3.3 管理标准的实施提高了PICC 置管患者导管管理信心 虽然PICC 导管具备临床应用优势, 但是由于疾病和导管认知不足,患者可能会出现抑郁、焦虑等负面心理,甚至造成机体免疫功能降低[13-14]。 王明明等[15]采用鼓励性沟通以及专业的心理医师进行指导等方法, 解除患者内心的顾虑, 减轻了负性情绪,使患者以最佳状态度过PICC 导管携带期。 本研究采用管理标准对护理行为进行干预, 采用CPPSM量表评价患者导管管理信心, 反映患者对导管管理的心理状态。 与刘春丽等[12]研究中的上海市2 所三甲医院PICC 置管肿瘤患者导管管理信心得分(21.91±3.34)分相比,本研究中对照组患者导管管理信心维度得分(20.48±4.11)分偏低。 经过实施管理标准后,干预组导管管理信心得分提高至(22.96±2.55)分,高于对照组得分(P<0.05)。 说明管理标准的实施,能够指导护士采取相应的护理措施,积极地影响患者的心理状态, 使其有信心做好居家期间导管管理。

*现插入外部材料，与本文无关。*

(** handlers/invitations.ts: [handleSyncInternalInvitation].  The hook and
    the client receive [sanitizeInput(x)!] of strings already known to be
    non-empty, that is [sanitize_str x]. *)
Definition handleSyncInternalInvitation (cfg : VortexConfig) (req : request)
  : M response :=
  try_catch
    (if negb (method_is req "POST") then ret methodNotAllowed else
     let* body := parseRequestBody req in
     match get_field body "creatorId" with
     | JStr ((_ :: _) as creatorId) =>
       match get_field body "targetValue" with
       | JStr ((_ :: _) as targetValue) =>
         (* [!action || !['accepted', 'declined'].includes(action)]: only
            those two strings pass *)
         match get_field body "action" with
         | JStr action =>
           if negb (includes ["accepted"; "declined"] action)
           then ret (errorResponse
                       actionMessage 400)
           else
           match get_field body "componentId" with
           | JStr ((_ :: _) as componentId) =>
               let* user := authenticateRequest cfg req in
               access_gate (canSyncInternalInvitation cfg) req user
                 (RSync (sanitize_str creatorId) (sanitize_str targetValue)
                        action (sanitize_str componentId))
                 (let* result :=
                    invoke (SyncInternalInvitation (sanitize_str creatorId)
                              (sanitize_str targetValue) action
                              (sanitize_str componentId)) in
                  ret (createApiResponse result))
           | _ => ret (errorResponse
                         "componentId is required and must be a string" 400)
           end
         | _ => ret (errorResponse
                       actionMessage 400)
         end
       | _ => ret (errorResponse "targetValue is required and must be a string" 400)
       end
     | _ => ret (errorResponse "creatorId is required and must be a string" 400)
     end)
    (log_and_fail "Error in handleSyncInternalInvitation:").
(** * SquareWithWell-Transient.py

    A shallow embedding of the script
    [src/SquareWithWell-Transient/SquareWithWell-Transient.py]: a one-layer
    50 x 100 MODFLOW grid with constant-head columns on the left and right
    and one well that pumps during the first of two stress periods.

    The script is read as Python 3: [/] is true division and [round]
    returns an [int].  Python [float]s are IEEE binary64 numbers (Rocq's
    primitive floats), Python [int]s are [Z], NumPy [float32] cells are
    binary32 numbers ([spec_float] at precision 24), NumPy arrays carry
    their shape next to their cells, and the [dict] of well data is a
    [gmap]. *)

From Stdlib Require Import ZArith.
From Stdlib Require Import Floats.PrimFloat Floats.FloatOps Floats.SpecFloat.
From stdpp Require Import base option list gmap strings pretty.

Local Open Scope Z_scope.

(** ** Python values: exceptions, numbers *)

Module Py.

(** The exceptions a statement of the script can end with.  [Exception]
    is what the script's own [raise] statement raises; [LibraryError] is
    anything raised inside a call into flopy or matplotlib. *)
Inductive exn : Type :=
| Exception (msg : string)
| IndexError
| ValueError
| OverflowError
| ZeroDivisionError
| LibraryError (what : string).

Definition result (A : Type) : Type := exn + A.
Definition Ok {A} (a : A) : result A := inr a.
Definition Raise {A} (e : exn) : result A := inl e.

#[global] Instance result_ret : MRet result := fun _ a => Ok a.
#[global] Instance result_bind : MBind result := fun _ _ k r =>
  match r with inl e => inl e | inr a => k a end.

Definition is_Ok {A} (r : result A) : Prop :=
  match r with inr _ => True | inl _ => False end.

(** The value of an expression that is known not to raise. *)
Definition ok_value {A} (r : result A) : is_Ok r -> A :=
  match r with
  | inr a => fun _ => a
  | inl _ => fun H => match H with end
  end.

(** [float(n)] for an [int]: the nearest binary64, ties to even.  (Beyond
    the binary64 range Python raises [OverflowError]; the script converts
    small integers only.) *)
Definition float_of_int (n : Z) : float :=
  SF2Prim (binary_normalize prec emax n 0 false).

(** [x / y] on floats: Python raises on a zero divisor. *)
Definition truediv (x y : float) : result float :=
  if (y =? 0)%float then Raise ZeroDivisionError else Ok (x / y)%float.

(** [x / n] with a [float] and an [int]: the [int] is converted first. *)
Definition truediv_fi (x : float) (n : Z) : result float :=
  truediv x (float_of_int n).

(** [m / n] on [int]s (true division).  Python rounds the exact quotient
    once; converting both operands first agrees with that whenever both
    are below 2^53 in magnitude, as all the script's operands are. *)
Definition truediv_ii (m n : Z) : result float :=
  truediv (float_of_int m) (float_of_int n).

(** [round(x)] with one argument: the nearest [int], ties to even. *)
Definition round (x : float) : result Z :=
  match Prim2SF x with
  | S754_zero _ => Ok 0
  | S754_finite s m e =>
      let n :=
        if 0 <=? e then Z.pos m * 2 ^ e
        else
          let d := 2 ^ (- e) in
          let q := Z.pos m / d in
          let r := Z.pos m mod d in
          match 2 * r ?= d with
          | Lt => q
          | Gt => q + 1
          | Eq => if Z.even q then q else q + 1
          end in
      Ok (cond_Zopp s n)
  | S754_nan => Raise ValueError
  | S754_infinity _ => Raise OverflowError
  end.

(** [int(x)] when [x.is_integer()]: the integer a float is exactly. *)
Definition as_integer (x : float) : option Z :=
  match Prim2SF x with
  | S754_zero _ => Some 0
  | S754_finite s m e =>
      if 0 <=? e then Some (cond_Zopp s (Z.pos m * 2 ^ e))
      else if Z.pos m mod 2 ^ (- e) =? 0
           then Some (cond_Zopp s (Z.pos m / 2 ^ (- e)))
           else None
  | _ => None
  end.

(** Index normalisation of sequences and array axes: negative indices
    count from the end, anything outside raises [IndexError]. *)
Definition norm_index (n : nat) (i : Z) : result nat :=
  if (0 <=? i) && (i <? Z.of_nat n) then Ok (Z.to_nat i)
  else if (- Z.of_nat n <=? i) && (i <? 0) then Ok (Z.to_nat (i + Z.of_nat n))
  else Raise IndexError.

(** [l[i]] on a list or a one-dimensional array. *)
Definition getitem {A} (l : list A) (i : Z) : result A :=
  j ← norm_index (length l) i;
  match l !! j with Some a => Ok a | None => Raise IndexError end.

End Py.

Import Py.

(** ** NumPy: binary32 cells, arrays with a shape, [ones], [linspace] *)

Module F32.

Definition prec32 : Z := 24.
Definition emax32 : Z := 128.

(** A binary32 number. *)
Definition t : Type := spec_float.
(** * Nonagon L2 node: a shallow embedding of the execution pipeline

    The development follows the C++ sources of the node:
    - [core/types.cpp]: modules [Address], [Transaction], [AccountState],
      [BlockHeader], [Block], [TransactionReceipt];
    - the storage layer: modules [Database], [StateTrie], [BlockStore],
      [StateManager];
    - [execution/execution.cpp]: modules [EVM], [TransactionProcessor],
      [BlockProcessor], [ValidityProof], [ZKProver];
    - [crypto.cpp]: module [Blake2b256], the Merkle tree;
    - [consensus/consensus.cpp]: modules [Mempool], [ConsensusEngine].

    Machine integers are modelled as [Z] with the wrap-around of the C++
    unsigned types written out; byte strings are lists of [Z] in [0, 256);
    the C++ maps are stdpp finite maps.  Functions that change an object
    take the object and return the changed one.

    The file has three parts: the model, the notions the properties are
    stated with, and the properties. *)

From Stdlib Require Import ZArith Lia Bool.
From stdpp Require Import base option list sorting gmap fin_maps strings pretty.

Open Scope Z_scope.

(** * The model *)

(** ** Machine words and byte strings *)

Abbreviation byte := Z (only parsing).
Abbreviation Bytes := (list Z) (only parsing).
Abbreviation Hash256 := (list Z) (only parsing).

Definition wrap64 (z : Z) : Z := z mod 2 ^ 64.
Definition add64 (a b : Z) : Z := wrap64 (a + b).
Definition sub64 (a b : Z) : Z := wrap64 (a - b).
Definition mul64 (a b : Z) : Z := wrap64 (a * b).

Definition is_u64 (z : Z) : Prop := 0 <= z < 2 ^ 64.
Definition is_byte (z : Z) : Prop := 0 <= z < 256.

(** [for (int i = 7; i >= 0; --i) push_back((v >> (i * 8)) & 0xFF)] *)
Definition append_uint64 (v : Z) : Bytes :=
  (fun i => Z.land (Z.shiftr v (i * 8)) 255) <$> [7; 6; 5; 4; 3; 2; 1; 0].

(** [for (int i = 0; i < 8 && offset < data.size(); ++i, ++offset)
       v = (v << 8) | data[offset];]
    The result carries the advanced offset. *)
Fixpoint read_uint64_loop (i : nat) (data : Bytes) (offset : nat) (v : Z)
  : Z * nat :=
  match i with
  | O => (v, offset)
  | S i' =>
      match data !! offset with
      | Some b =>
          read_uint64_loop i' data (S offset) (Z.lor (wrap64 (Z.shiftl v 8)) b)
      | None => (v, offset)
      end
  end.

Definition read_uint64 (data : Bytes) (offset : nat) : Z * nat :=
  read_uint64_loop 8 data offset 0.

(** What a function with a [std::optional] result returns: the value,
    [std::nullopt], or no result where the C++ code hands a container a range
    that leaves the buffer it reads from. *)
Inductive decoded (A : Type) :=
  | Decoded (a : A)
  | Nullopt
  | OutOfRange.
Arguments Decoded {A} a.
Arguments Nullopt {A}.
Arguments OutOfRange {A}.

#[global] Instance decoded_ret : MRet decoded := fun A a => Decoded a.

#[global] Instance decoded_bind : MBind decoded := fun A B f x =>
  match x with
  | Decoded a => f a
  | Nullopt => Nullopt
  | OutOfRange => OutOfRange
  end.

(** The lambda [read_bytes] of the decoders: a 64-bit length, then that many
    bytes.  [offset + len] is computed in [size_t]; when it wraps, the test
    against [data.size()] passes and the vector is built from a range whose
    end lies before its start. *)
Definition read_bytes (data : Bytes) (offset : nat) : decoded (Bytes * nat) :=
  let '(len, offset) := read_uint64 data offset in
  if add64 (Z.of_nat offset) len >? Z.of_nat (length data) then Decoded ([], offset)
  else if Z.of_nat offset + len <? 2 ^ 64
  then Decoded (take (Z.to_nat len) (drop offset data), (offset + Z.to_nat len)%nat)
  else OutOfRange.

(** The lambda [append_bytes] of the encoders. *)
Definition append_bytes (b : Bytes) : Bytes :=
  append_uint64 (Z.of_nat (length b)) ++ b.

Definition wrap32 (z : Z) : Z := z mod 2 ^ 32.

(** [for (int i = 3; i >= 0; --i) push_back((v >> (i * 8)) & 0xFF)] *)
Definition append_uint32 (v : Z) : Bytes :=
  (fun i => Z.land (Z.shiftr v (i * 8)) 255) <$> [3; 2; 1; 0].

(** [for (int i = 0; i < n; ++i) v = (v << 8) | data[offset++];] on a 32-bit
    [v].  Every caller has checked that the bytes are there; past the end the
    model stops as [read_uint64_loop] does. *)
Fixpoint read_uint32_loop (i : nat) (data : Bytes) (offset : nat) (v : Z)
  : Z * nat :=
  match i with
  | O => (v, offset)
  | S i' =>
      match data !! offset with
      | Some b =>
          read_uint32_loop i' data (S offset) (Z.lor (wrap32 (Z.shiftl v 8)) b)
      | None => (v, offset)
      end
  end.

Definition read_uint32 (data : Bytes) (offset : nat) : Z * nat :=
  read_uint32_loop 4 data offset 0.

(** The cryptographic primitives of [nonagon/crypto.hpp].  The model is
    parametric in them: what is proved holds for every hash function, Merkle
    root and signature check. *)
Class Crypto := {
  Blake2b256_hash : Bytes -> Hash256;
  Blake2b256_merkle_root : list Hash256 -> Hash256;
  Ed25519_verify : Hash256 -> Bytes -> Bytes -> bool
}.

(** ** core/types.cpp *)

Definition zero_bytes (n : nat) : Bytes := replicate n 0.

Module Address.

Inductive Type_ := Base | Enterprise | Script.

#[global] Instance Type_eq_dec : EqDecision Type_.
Proof. solve_decision. Defined.

(** [static_cast<int>(type)] *)
Definition Type_code (t : Type_) : Z :=
  match t with Base => 0 | Enterprise => 1 | Script => 2 end.

Record t := mk {
  type : Type_;
  payment_credential : Bytes;
  stake_credential : option Bytes;
  is_mainnet : bool
}.

#[global] Instance eq_dec : EqDecision t.
Proof. solve_decision. Defined.

(** [Address{}]: the default member initialisers. *)
Definition default : t := mk Enterprise (zero_bytes 28) None true.

(** One lower-case hexadecimal digit, as its character code. *)
Definition hex_digit (d : Z) : Z := if d <? 10 then 48 + d else 87 + d.

(** [ss << std::hex << std::setfill('0') << std::setw(2) << int(b)] *)
Definition hex_byte (b : Z) : list Z :=
  [hex_digit (b / 16); hex_digit (b mod 16)].

(** [Address::to_hex], as the character codes of the string. *)
Definition to_hex (a : t) : list Z :=
  hex_byte (Type_code (type a))
  ++ concat (hex_byte <$> payment_credential a)
  ++ match stake_credential a with
     | Some sc => concat (hex_byte <$> sc)
     | None => []
     end.

End Address.

Module Transaction.

Record t := mk {
  from : Address.t;
  to : Address.t;
  value : Z;
  nonce : Z;
  data : Bytes;
  gas_limit : Z;
  max_fee_per_gas : Z;
  max_priority_fee_per_gas : Z;
  sender_pubkey : Bytes;
  signature : Bytes
}.

#[global] Instance eq_dec : EqDecision t.
Proof. solve_decision. Defined.

(** The bytes [Transaction::hash] digests: every field but [signature]. *)
Definition hash_preimage (tx : t) : Bytes :=
  Address.to_hex (from tx) ++ Address.to_hex (to tx)
  ++ append_uint64 (value tx)
  ++ append_uint64 (nonce tx)
  ++ append_uint64 (gas_limit tx)
  ++ append_uint64 (max_fee_per_gas tx)
  ++ append_uint64 (max_priority_fee_per_gas tx)
  ++ data tx
  ++ sender_pubkey tx.

(** [Transaction::hash] *)
Definition hash `{Crypto} (tx : t) : Hash256 :=
  Blake2b256_hash (hash_preimage tx).

(** [Transaction::effective_gas_price] *)
Definition effective_gas_price (tx : t) (base_fee : Z) : Z :=
  let priority_fee := max_priority_fee_per_gas tx in
  let max_effective := max_fee_per_gas tx in
  if add64 base_fee priority_fee >? max_effective
  then max_effective
  else add64 base_fee priority_fee.

(** [for (auto b : signature) if (b != 0xFF) { all_ff = false; break; }] *)
Definition all_ff (sig : Bytes) : bool := forallb (fun b => b =? 255) sig.

(** [Transaction::verify_signature] *)
Definition verify_signature `{Crypto} (tx : t) : bool :=
  let tx_hash := hash tx in
  if all_ff (signature tx) then true
  else Ed25519_verify tx_hash (signature tx) (sender_pubkey tx).

(** [Transaction::encode] *)
Definition encode (tx : t) : Bytes :=
  append_bytes (Address.payment_credential (from tx))
  ++ append_bytes (Address.payment_credential (to tx))
  ++ append_uint64 (value tx)
  ++ append_uint64 (nonce tx)
  ++ append_uint64 (gas_limit tx)
  ++ append_uint64 (max_fee_per_gas tx)
  ++ append_uint64 (max_priority_fee_per_gas tx)
  ++ append_bytes (data tx)
  ++ sender_pubkey tx
  ++ signature tx.

(** The address of a freshly constructed [Transaction] after
    [if (bytes.size() == 28) std::copy(..., payment_credential.begin())]. *)
Definition credential_address (bytes : Bytes) : Address.t :=
  Address.mk Address.Enterprise
             (if bool_decide (length bytes = 28%nat) then bytes else zero_bytes 28)
             None true.

(** [Transaction::decode] *)
Definition decode (data : Bytes) : decoded t :=
  if (length data <? 100)%nat then Nullopt
  else
    '(from_bytes, offset) ← read_bytes data 0;
    '(to_bytes, offset) ← read_bytes data offset;
    let '(value, offset) := read_uint64 data offset in
    let '(nonce, offset) := read_uint64 data offset in
    let '(gas_limit, offset) := read_uint64 data offset in
    let '(max_fee_per_gas, offset) := read_uint64 data offset in
    let '(max_priority_fee_per_gas, offset) := read_uint64 data offset in
    '(call_data, offset) ← read_bytes data offset;
    if (length data <? offset + 32)%nat then Nullopt
    else
      let sender_pubkey := take 32 (drop offset data) in
      let offset := (offset + 32)%nat in
      let signature :=
        if (offset + 64 <=? length data)%nat then take 64 (drop offset data)
        else zero_bytes 64 in
      Decoded (mk (credential_address from_bytes) (credential_address to_bytes)
                  value nonce call_data gas_limit max_fee_per_gas
                  max_priority_fee_per_gas sender_pubkey signature).

End Transaction.

Module AccountState.

Record t := mk {
  nonce : Z;
  balance : Z;
  storage_root : Hash256;
  code_hash : Hash256
}.

#[global] Instance eq_dec : EqDecision t.
Proof. solve_decision. Defined.

(** [AccountState{}] *)
Definition default : t := mk 0 0 (zero_bytes 32) (zero_bytes 32).

(** [AccountState::is_contract] *)
Definition is_contract (s : t) : bool :=
  negb (bool_decide (code_hash s = zero_bytes 32)).

(** [AccountState::encode] *)
Definition encode (s : t) : Bytes :=
  append_uint64 (nonce s) ++ append_uint64 (balance s)
  ++ storage_root s ++ code_hash s.

(** [AccountState::decode] *)
Definition decode (data : Bytes) : t :=
  if (length data <? 80)%nat then default
  else
    let '(n, offset) := read_uint64 data 0 in
    let '(b, offset) := read_uint64 data offset in
    let '(sr, offset) :=
      if (offset + 32 <=? length data)%nat
      then (take 32 (drop offset data), (offset + 32)%nat)
      else (zero_bytes 32, offset) in
    let ch :=
      if (offset + 32 <=? length data)%nat
      then take 32 (drop offset data)
      else zero_bytes 32 in
    mk n b sr ch.

(** The values a C++ [AccountState] can hold: 64-bit counters and two
    32-byte arrays. *)
Definition wf (s : t) : Prop :=
  is_u64 (nonce s) /\ is_u64 (balance s)
  /\ length (storage_root s) = 32%nat /\ length (code_hash s) = 32%nat.

End AccountState.

Module BlockHeader.

Record t := mk {
  number : Z;
  parent_hash : Hash256;
  state_root : Hash256;
  transactions_root : Hash256;
  receipts_root : Hash256;
  sequencer : Address.t;
  gas_limit : Z;
  gas_used : Z;
  base_fee : Z;
  timestamp : Z;
  l1_block_number : Z;
  batch_id : Z
}.

#[global] Instance eq_dec : EqDecision t.
Proof. solve_decision. Defined.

3.4 管理标准的实施提高了PICC 置管患者异常情况处理能力 PICC 置管时间相对较长,居家期间异常情况处理是患者面临的主要问题。 张美英等[16]对446 例PICC 携管出院患者进行电话随访,大部分患者存在置管手臂活动、 沐浴行为改变等影响日常生活问题。李芃等[17]研究结果也同样表明PICC 置管肿瘤患者居家期间的护理问题影响到置管的稳定性及安全性。本研究中护理人员掌握管理标准后,对患者进行异常情况处理的操作演示, 并进行相关的健康教育, 结果表明干预组异常情况处理维度分值高于对照组(P<0.05)。说明管理标准的实施,护士对患者的教育、指导和演示等干预行为均起到了显著作用,提高了患者异常问题的处理能力。需要关注的是,有些患者在医院置管后回家, 因为卧床等原因无法到静脉通路护理门诊行定期导管维护, 这部分患者的维护需求需要通过提供上门服务来解决。 这就需要加强社区医疗机构护士对PICC 管路异常情况的处理培训和标准化培训,为老年、长期卧床等特殊患者提供居家服务,满足患者的治疗需求[17]。

4 结论

综上, 该质量管理标准的实施不仅为规范区域门诊质量管理、改善硬件环境、规范人员资质提供了科学的依据, 同时也有效降低了PICC 置管患者并发症发生率,提高了患者自我管理能力,降低患者医疗成本,值得推广和应用。但本研究仍存在一定的局限性。研究受地域限制,调研范围仅覆盖本区域内的静脉通路护理门诊以及研究时间段内患者, 且没有深入研究对PICC 置管患者生活质量的影响。 因此,采用质性研究方法获取患者在门诊就医体验、 逐步扩大研究样本量以及深入研究管理标准对于患者生活质量的影响是未来的重点研究方向。